- Location: Craig County Virginia, United States
- Coordinates: 37°34′17″N 80°9′25″W﻿ / ﻿37.57139°N 80.15694°W
- Area: 4,283 acres (17.33 km^{2})
- Administrator: U.S. Forest Service

= Potts Arm =

Protected natural area in Virginia, United States

Potts Arm, a wildland in the George Washington and Jefferson National Forests of western Virginia, has been recognized by the Wilderness Society as a special place worthy of protection from logging and road construction. The Wilderness Society has designated the area as a "Mountain Treasure".

Named after a spur extending off the main ridge of Potts Mountain, the area is popular with hunters, hikers, and anglers. Near the point where Potts Arm merges with Potts Mountain, there are good views in winter of Catawba Mountain.

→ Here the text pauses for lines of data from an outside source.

(** ** Milestones and checkpoints *)

(** X13.  The creator's delete cascades: the milestone is gone, no checkpoint
    that referred to it is left, every other milestone and every checkpoint of
    another milestone is as before, and the identifier then answers 404 to a
    read of the milestone and to a listing of its checkpoints. *)
Theorem deleting_a_milestone_cascades env env' d id ms u :
  milestones d !! id = Some ms →
  milestone_id ms = id →
  ms_created_by ms = user_id u →
  let d' := store_after (delete_milestone id u) env d in
  outcome (delete_milestone id u) env d = Ok tt
  ∧ milestones d' !! id = None
  ∧ (∀ k c, checkpoints d' !! k = Some c → cp_milestone_id c ≠ id)
  ∧ (∀ k, k ≠ id → milestones d' !! k = milestones d !! k)
  ∧ (∀ k c, checkpoints d !! k = Some c → cp_milestone_id c ≠ id →
            checkpoints d' !! k = Some c)
  ∧ run (get_milestone id u) env' d'
    = (Raise (HTTPException 404 "Milestone not found"), d')
  ∧ (∀ team, run (list_checkpoints id team) env' d'
             = (Raise (HTTPException 404 "Milestone not found"), d')).
Proof.
  intros Hms Hid Hby d'. subst d'. unfold outcome, store_after.
  rewrite (creator_deletes_milestone env d id ms u) by done. simpl. rewrite Hid.
  split_and!.
  - done.
  - apply lookup_delete_eq.
  - intros k c Hk. by apply map_lookup_filter_Some in Hk as [_ Hne].
  - intros k Hk. by apply lookup_delete_ne.
  - intros k c Hk Hne. by apply map_lookup_filter_Some.
  - unfold get_milestone. run_request. by rewrite lookup_delete_eq.
  - intros team. unfold list_checkpoints. run_request. by rewrite lookup_delete_eq.
Qed.

Lemma deleting_a_milestone_cascades_witness :
  (milestones Sample.db !! 1 = Some Sample.proposal
   ∧ milestone_id Sample.proposal = 1
   ∧ ms_created_by Sample.proposal = user_id Sample.lecturer)
  ∧ checkpoints (store_after (delete_milestone 1 Sample.lecturer)
                   Sample.env Sample.db) !! 1 = None.
Proof.
  assert (H1 : milestones Sample.db !! 1 = Some Sample.proposal) by reflexivity.
  assert (H2 : milestone_id Sample.proposal = 1) by reflexivity.
  assert (H3 : ms_created_by Sample.proposal = user_id Sample.lecturer)
    by reflexivity.
  split; [done|].
  destruct (deleting_a_milestone_cascades Sample.env Sample.env Sample.db 1
              Sample.proposal Sample.lecturer H1 H2 H3) as (_ & _ & Hnone & _).
  destruct (checkpoints (store_after (delete_milestone 1 Sample.lecturer)
                           Sample.env Sample.db) !! 1) as [c|] eqn:E; [|done].
  exfalso. apply (Hnone 1 c E). revert E. vm_compute. discriminate.
Defined.

(** X14.  Who may change or remove a checkpoint, and how it is addressed.
    The checkpoint must be stored under the milestone named in the path:
    under another milestone identifier the answer is 404 although the
    checkpoint exists.  Then only the lecturer of the milestone's class is let
    through; anyone else, the milestone's creator included, gets 403.  In both
    cases the store is unchanged. *)
Theorem checkpoint_mutation_is_for_the_class_lecturer env d mid cid c ms ac u :
  checkpoints d !! cid = Some c →
  milestones d !! cp_milestone_id c = Some ms →
  classes d !! ms_class_id ms = Some ac →
  (cp_milestone_id c ≠ mid →
     (∀ upd, run (update_checkpoint mid cid upd u) env d
             = (Raise (HTTPException 404 "Checkpoint not found"), d))
     ∧ run (delete_checkpoint mid cid u) env d
       = (Raise (HTTPException 404 "Checkpoint not found"), d))
  ∧ (cp_milestone_id c = mid → lecturer_id ac ≠ user_id u →
     (∀ upd, run (update_checkpoint mid cid upd u) env d
             = (Raise (HTTPException 403
                         "Only the class lecturer can update checkpoints"), d))
     ∧ run (delete_checkpoint mid cid u) env d
       = (Raise (HTTPException 403
                   "Only the class lecturer can delete checkpoints"), d)).
Proof.
  intros Hc Hms Hac. split.
  - intros Hne. apply Z.eqb_neq in Hne.
    split; [intros upd|];
      unfold update_checkpoint, delete_checkpoint, select_checkpoint;
      run_request; rewrite Hc, Hne; done.
  - intros Hmid Hlec. apply Z.eqb_eq in Hmid. apply N.eqb_neq in Hlec.
    split; [intros upd|];
      unfold update_checkpoint, delete_checkpoint, select_checkpoint,
        checkpoint_lecturer;
      run_request; rewrite Hc, Hmid; simpl; rewrite Hms; simpl; rewrite Hac;
      simpl; rewrite Hlec; done.
Qed.

Lemma checkpoint_mutation_is_for_the_class_lecturer_witness :
  (checkpoints Sample.db !! 1 = Some Sample.draft
   ∧ milestones Sample.db !! cp_milestone_id Sample.draft = Some Sample.proposal
   ∧ classes Sample.db !! ms_class_id Sample.proposal
     = Some {| class_id := 3; lecturer_id := 14%N |})
  ∧ run (delete_checkpoint 2 1 Sample.lecturer) Sample.env Sample.db
    = (Raise (HTTPException 404 "Checkpoint not found"), Sample.db)
  ∧ run (delete_checkpoint 1 1 Sample.admin) Sample.env Sample.db
    = (Raise (HTTPException 403 "Only the class lecturer can delete checkpoints"),
       Sample.db).
Proof.
  assert (H1 : checkpoints Sample.db !! 1 = Some Sample.draft) by reflexivity.
  assert (H2 : milestones Sample.db !! cp_milestone_id Sample.draft
               = Some Sample.proposal) by reflexivity.
  assert (H3 : classes Sample.db !! ms_class_id Sample.proposal
               = Some {| class_id := 3; lecturer_id := 14%N |}) by reflexivity.
  split; [done|]. split.
  - refine (proj2 (proj1 (checkpoint_mutation_is_for_the_class_lecturer
                            Sample.env Sample.db 2 1 Sample.draft Sample.proposal
                            _ Sample.lecturer H1 H2 H3) _)).
    discriminate.
  - refine (proj2 (proj2 (checkpoint_mutation_is_for_the_class_lecturer
                            Sample.env Sample.db 1 1 Sample.draft Sample.proposal
                            _ Sample.admin H1 H2 H3) _ _)).
    + reflexivity.
    + discriminate.
Defined.
(** ** Helpers ([utils.py]) *)

(** [str.strip()] and [str.isspace()] on ASCII text: a [string] is read
    as text whose characters are all below 128, where white space is the
    characters 9 to 13 and 28 to 32 and [len] is the number of characters.
    Properties that depend on what is stripped or counted carry [ascii_field]
    or [ascii_json] for the text they are about. *)
Definition is_space (a : Ascii.ascii) : bool :=
  let n := Ascii.nat_of_ascii a in
  ((9 <=? n) && (n <=? 13) || (28 <=? n) && (n <=? 32))%nat.

Fixpoint lstrip (s : string) : string :=
  match s with
  | String a s' => if is_space a then lstrip s' else s
  | EmptyString => EmptyString
  end.

Definition strip (s : string) : string :=
  String.rev (lstrip (String.rev (lstrip s))).

(** [require_http_methods] *)
Definition require_http_methods {V R} `{Respond R} (methods : list string)
    (view_func : HttpRequest → V → R) (request : HttpRequest) (args : V) : R :=
  if bool_decide (req_method request ∈ methods)
  then view_func request args
  else respond (JsonResponse
                  (DError (PyStr (req_method request +:+ " request required.")))
                  405).

Definition require_get {V R} `{Respond R} := require_http_methods (V:=V) (R:=R) ["GET"].
Definition require_put {V R} `{Respond R} := require_http_methods (V:=V) (R:=R) ["PUT"].
Definition require_put_delete {V R} `{Respond R} :=
  require_http_methods (V:=V) (R:=R) ["PUT"; "DELETE"].

(** [django.contrib.auth.decorators.login_required]: the view runs only for
    an authenticated [request.user], which it receives. *)
Definition login_required {V} (view_func : Z → HttpRequest → V → prog HttpResponse)
    (request : HttpRequest) (args : V) : prog HttpResponse :=
  match req_user request with
  | Some user => view_func user request args
  | None => Ret HttpResponseRedirect
  end.

(** [get_body_content(request, content_type)] for a given field name: the
    value, with strings stripped, or the message of
    [InvalidRequestBodyError].  Strings are stripped as ASCII text is. *)
Definition get_body_content (request : HttpRequest) (content_type : string)
  : string + json :=
  match req_body request with
  | BodyInvalid => inl "Invalid JSON in request body"
  | body =>
      let data := match body with BodyJson data => data | _ => ∅ end in
      match data !! content_type with
      | None => inl ("Missing required field: " +:+ content_type)
      | Some (JStr value) => inr (JStr (strip value))
      | Some value => inr value
      end
  end.

(** The model instance a view argument denotes. *)
Inductive pyarg := ArgNone | ArgInt (i : Z) | ArgStr (s : string).

Section views.
Context `{Conversions}.

(** [get_user(user_id)]: [int(user_id)] raises TypeError on [None] and
    ValueError on text that is not a number; both give [None]. *)
Definition get_user (db : DB) (user_id : pyarg) : option (Z * User) :=
  match user_id with
  | ArgNone => None
  | ArgInt i => (λ u, (i, u)) <$> users db !! i
  | ArgStr s =>
      match py_int s with
      | Some i => (λ u, (i, u)) <$> users db !! i
      | None => None
      end
  end.
(** * Detection-efficiency model and population inference of the exopop notebook

    A shallow embedding of the numerical core of [post.ipynb]: the orbital
    utilities, the per-star completeness model, the double power-law
    population model and the Poisson-process likelihood.

    Numbers are numpy [float64] values.  A finite value is taken as the exact
    real it denotes (rounding, overflow and the sign of zero are idealised
    away); the IEEE special values [nan], [+inf], [-inf] and the rules that
    produce and propagate them are kept, because the code masks by
    multiplication and tests [np.isfinite]. *)

From Stdlib Require Import String Ascii.
From Stdlib Require Import Reals Lra Lia List Bool ZArith.
Import ListNotations.

Open Scope R_scope.

(** ** numpy float64 values *)

Inductive float : Type :=
| NaN
| PInf
| NInf
| Fin (r : R).

Declare Scope np_scope.
Delimit Scope np_scope with np.
Bind Scope np_scope with float.

Definition Rltb (x y : R) : bool := if Rlt_dec x y then true else false.
Definition Rleb (x y : R) : bool := if Rle_dec x y then true else false.
Definition Reqb (x y : R) : bool := if Req_dec_T x y then true else false.

(** The infinity carrying the sign of [s]; [nan] when [s] is zero. *)
Definition inf_of_sign (s : R) : float :=
  if Rltb 0 s then PInf else if Rltb s 0 then NInf else NaN.
(** [get_user_inputs], given all the answers; [generate_charts] is the
    answer to its last question.  The ticker text it returns is [None]
    when the text prompt of [get_tickers] was cancelled.  The other
    prompts answer [None] when cancelled as well, which is no answer of
    its own here: in the interval menu [None] makes [selection.split()]
    raise, so that [get_user_inputs] does not return, as it does not
    for a [selection] without a word; in the range menu [None] falls
    through the chain like a label the chain does not know; for the end
    of a custom range [None] is false like the empty text, and for its
    start [None] makes the parser raise.  What it prints is left out. *)
Definition get_user_inputs (file : option (list string)) (use_file : bool)
    (typed : option string) (selection : string)
    (parse : string -> Exception + Datetime.datetime)
    (now : Datetime.datetime) (range_choice start_text end_text : string)
    (generate_charts : bool)
  : Exception + (option string * string * (option string * option string) * bool) :=
  match get_tickers file use_file typed with
  | inl e => inl e
  | inr tickers =>
      match get_interval_selection selection with
      | inl e => inl e
      | inr interval =>
          match get_date_range parse interval now range_choice start_text end_text with
          | inl e => inl e
          | inr date_range => inr (tickers, interval, date_range, generate_charts)
          end
      end
  end.
(** The cache holds the action of the latest successful inference tick. *)
Lemma run_last_action self states :
  last_action (snd (run self states)) =
    last (inferred_actions (frame_skip self) (frame_count self + 1)
            (fst (run self states)))
         (last_action self).
Proof.
  revert self. induction states as [| s rest IH]; intros self; [reflexivity |].
  rewrite run_cons. cbn [fst snd inferred_actions].
  rewrite IH, get_action_frame_skip, get_action_frame_count.
  step_cases s self; cbn [fst snd last_action].
  - reflexivity.
  - destruct (infer_action (interpreter self) s) as [e | a].
    + reflexivity.
    + rewrite <- app_comm_cons, app_nil_l, last_cons. reflexivity.
  - reflexivity.
Qed.

Lemma run_split self pre s post :
  fst (run self (pre ++ s :: post)) =
    fst (run self pre)
    ++ fst (get_action s (snd (run self pre)))
    :: fst (run (snd (get_action s (snd (run self pre)))) post).
Proof. rewrite run_app, run_cons. reflexivity. Qed.

(** C3: on an agent constructed with a non-zero frame_skip [k], every call
    whose tick (from 1) is not a multiple of [k] returns the action that
    was returned on the latest earlier inference tick that succeeded, and
    STAY when no inference tick has succeeded yet. *)
Theorem cache_reuse load path k a0 states n :
  k <> 0 ->
  __init__ load path k = inr a0 ->
  (n < length states)%nat ->
  inference_tick k (Z.of_nat n + 1) = false ->
  nth_error (fst (run a0 states)) n =
    Some (inr (cached_action k (firstn n (fst (run a0 states))))).
Proof.
  intros Hk Hinit Hn Ht.
  destruct (init_fresh _ _ _ _ Hinit) as (ip & _ & ->).
  destruct (nth_error states n) as [s |] eqn:Hs;
    [| apply nth_error_None in Hs; lia].
  destruct (nth_error_split _ _ Hs) as (pre & post & -> & Hlen).
  rewrite run_split.
  assert (Hpre : length (fst (run (fresh ip k) pre)) = n)
    by (rewrite run_length; exact Hlen).
  rewrite nth_error_app2 by lia. rewrite Hpre, Nat.sub_diag. cbn [nth_error].
  rewrite firstn_app, Hpre, Nat.sub_diag. cbn [firstn]. rewrite app_nil_r.
  rewrite firstn_all2 by lia.
  rewrite get_action_skip.
  - cbn [fst]. rewrite run_last_action. reflexivity.
  - now rewrite run_frame_skip.
  - rewrite run_frame_skip, run_frame_count, Hlen. exact Ht.
Qed.

Lemma cache_reuse_witness :
  nth_error (fst (run (fresh demo_interpreter 4) (repeat demo_state 9))) 6 =
    Some (inr (cached_action 4
                 (firstn 6 (fst (run (fresh demo_interpreter 4) (repeat demo_state 9)))))).
Proof.
  apply (cache_reuse demo_loader "pong_model.tflite" 4 (fresh demo_interpreter 4)
           (repeat demo_state 9) 6).
  - lia.
  - reflexivity.
  - simpl. lia.
  - reflexivity.
Defined.

(** ** The range of the action *)

Lemma np_argmax_three row a :
  length row = 3%nat -> np_argmax row = inr a -> valid_action a.
Proof.
  intros Hlen Ha.
  destruct (np_argmax_first_greatest row) as (i & x & Hi & Hx & _).
  - intros ->. discriminate Hlen.
  - assert (Hlt : (i < 3)%nat)
      by (rewrite <- Hlen; apply nth_error_Some; rewrite Hx; discriminate).
    rewrite Hi in Ha. injection Ha as <-.
    unfold valid_action, LEFT, STAY, RIGHT. lia.
Qed.

Lemma infer_action_three ip s a :
  three_scores ip -> infer_action ip s = inr a -> valid_action a.
Proof.
  intros H3 Ha. unfold infer_action in Ha.
  destruct (graph ip [s]) as [e | out] eqn:Hg; [discriminate |].
  destruct (H3 _ _ Hg) as (row & Hrow & Hlen).
  unfold subscript in Ha. rewrite Hrow in Ha.
  now apply (np_argmax_three row).
Qed.

Lemma get_action_valid s self :
  three_scores (interpreter self) ->
  valid_action (last_action self) ->
  three_scores (interpreter (snd (get_action s self)))
  /\ valid_action (last_action (snd (get_action s self)))
  /\ (forall a, fst (get_action s self) = inr a -> valid_action a).
Proof.
  intros H3 Hv. split.
  - unfold three_scores. rewrite get_action_graph. exact H3.
  - step_cases s self; cbn [fst snd last_action].
    + split; [exact Hv | discriminate].
    + destruct (infer_action (interpreter self) s) as [e | a] eqn:Ha.
      * split; [exact Hv | discriminate].
      * pose proof (infer_action_three _ _ _ H3 Ha) as Hva.
        split; [exact Hva |]. intros a' Heq. injection Heq as <-. exact Hva.
    + split; [exact Hv |]. intros a' Heq. injection Heq as <-. exact Hv.
Qed.

Lemma run_valid self states :
  three_scores (interpreter self) ->
  valid_action (last_action self) ->
  valid_action (last_action (snd (run self states)))
  /\ (forall a, In (inr a) (fst (run self states)) -> valid_action a).
Proof.
  revert self. induction states as [| s rest IH]; intros self H3 Hv.
  - simpl. split; [exact Hv | contradiction].
  - rewrite run_cons. cbn [fst snd].
    destruct (get_action_valid s self H3 Hv) as (H3' & Hv' & Hr).
    destruct (IH _ H3' Hv') as (Hlast & Hall).
    split; [exact Hlast |].
    intros a [Ha | Ha]; [now apply Hr | now apply Hall].
Qed.

(** C9: when the backend returns exactly three scores whenever it returns,
    [last_action] is one of LEFT, STAY, RIGHT after construction and after
    every call of [get_action] made on an agent where it was, and every call
    that returns (does not raise) returns one of the three; so it is along
    any run from construction. *)
Theorem actions_stay_in_range load path k a0 states :
  __init__ load path k = inr a0 ->
  three_scores (interpreter a0) ->
  valid_action (last_action a0)
  /\ (forall s self,
        three_scores (interpreter self) ->
        valid_action (last_action self) ->
        valid_action (last_action (snd (get_action s self)))
        /\ (forall a, fst (get_action s self) = inr a -> valid_action a))
  /\ valid_action (last_action (snd (run a0 states)))
  /\ (forall a, In (inr a) (fst (run a0 states)) -> valid_action a).
Proof.
  intros Hinit H3.
  destruct (init_fresh _ _ _ _ Hinit) as (ip & _ & ->).
  assert (Hv : valid_action (last_action (fresh ip k))) by (right; left; reflexivity).
  split; [exact Hv |]. split.
  - intros s self H3' Hv'. apply (get_action_valid s self H3' Hv').
  - apply run_valid; assumption.
Qed.

Lemma demo_three_scores : three_scores demo_interpreter.
Proof.
  intros input out. cbn [demo_interpreter graph]. unfold demo_graph.
  destruct input as [| row [| ? ?]]; try discriminate.
  destruct (length row =? 5)%nat; [| discriminate].
  intros H. injection H as <-. exists demo_scores. split; reflexivity.
Defined.

Lemma actions_stay_in_range_witness :
  valid_action (last_action (snd (run (fresh demo_interpreter 4) (repeat demo_state 9))))
  /\ (forall a,
        In (inr a) (fst (run (fresh demo_interpreter 4) (repeat demo_state 9))) ->
        valid_action a).
Proof.
  refine (proj2 (proj2 (actions_stay_in_range demo_loader "pong_model.tflite" 4
                          (fresh demo_interpreter 4) (repeat demo_state 9) _ _))).
  - reflexivity.
  - exact demo_three_scores.
Defined.

(** ** Determinism *)

Lemma infer_action_same_backend ip1 ip2 s :
  same_backend ip1 ip2 -> infer_action ip1 s = infer_action ip2 s.
Proof. intros H. unfold infer_action. now rewrite (H [s]). Qed.

Lemma get_action_same_backend s self1 self2 :
  frame_skip self1 = frame_skip self2 ->
  frame_count self1 = frame_count self2 ->
  last_action self1 = last_action self2 ->
  same_backend (interpreter self1) (interpreter self2) ->
  fst (get_action s self1) = fst (get_action s self2)
  /\ last_action (snd (get_action s self1)) = last_action (snd (get_action s self2)).
Proof.
  intros Hk Hc Hl Hb.
  step_cases s self1.
  - rewrite (get_action_zero_skip s self2) by congruence.
    cbn [fst snd last_action]. now rewrite Hl.
  - rewrite Hk, Hc in Ht. rewrite (get_action_infer s self2 Ht).
    cbn [fst snd last_action].
    rewrite (infer_action_same_backend _ _ s Hb), Hl. split; reflexivity.
  - rewrite Hk, Hc in Ht.
    rewrite (get_action_skip s self2) by (congruence || assumption).
    cbn [fst snd last_action]. now rewrite Hl.
Qed.

Lemma run_same_backend states : forall self1 self2,
  frame_skip self1 = frame_skip self2 ->
  frame_count self1 = frame_count self2 ->
  last_action self1 = last_action self2 ->
  same_backend (interpreter self1) (interpreter self2) ->
  fst (run self1 states) = fst (run self2 states)
  /\ frame_count (snd (run self1 states)) = frame_count (snd (run self2 states))
  /\ last_action (snd (run self1 states)) = last_action (snd (run self2 states)).
Proof.
  induction states as [| s rest IH]; intros self1 self2 Hk Hc Hl Hb.
  - simpl. auto.
  - rewrite !run_cons. cbn [fst snd].
    destruct (get_action_same_backend s self1 self2 Hk Hc Hl Hb) as (Hr & Hl').
    destruct (IH (snd (get_action s self1)) (snd (get_action s self2)))
      as (Hrs & Hc' & Hl'').
    + now rewrite !get_action_frame_skip.
    + rewrite !get_action_frame_count. lia.
    + exact Hl'.
    + unfold same_backend. rewrite !get_action_graph. exact Hb.
    + rewrite Hr, Hrs. auto.
Qed.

The area is part of the Barbours Creek-Shawvers Run Cluster.

==Location and access==
The area is located in the Appalachian Mountains of Southwestern Virginia, about 26 miles southwest of Covington, Virginia. Forest Road 604.1 is on the southeast; Potts Jeep Road, Forest Road 177.1, is on the east; and Sweet Springs Turnpike, Forest Road 176. is on the north and east.
Forest Road 176 is between the area and the Barbours Creek Wilderness

There are two designated trails in the area.
- Potts Arm, Forest Trail, 3.9 miles
- Potts Cove Trail, 1.67 miles
Cove Road, Forest Road 275, gives access to Potts Cove.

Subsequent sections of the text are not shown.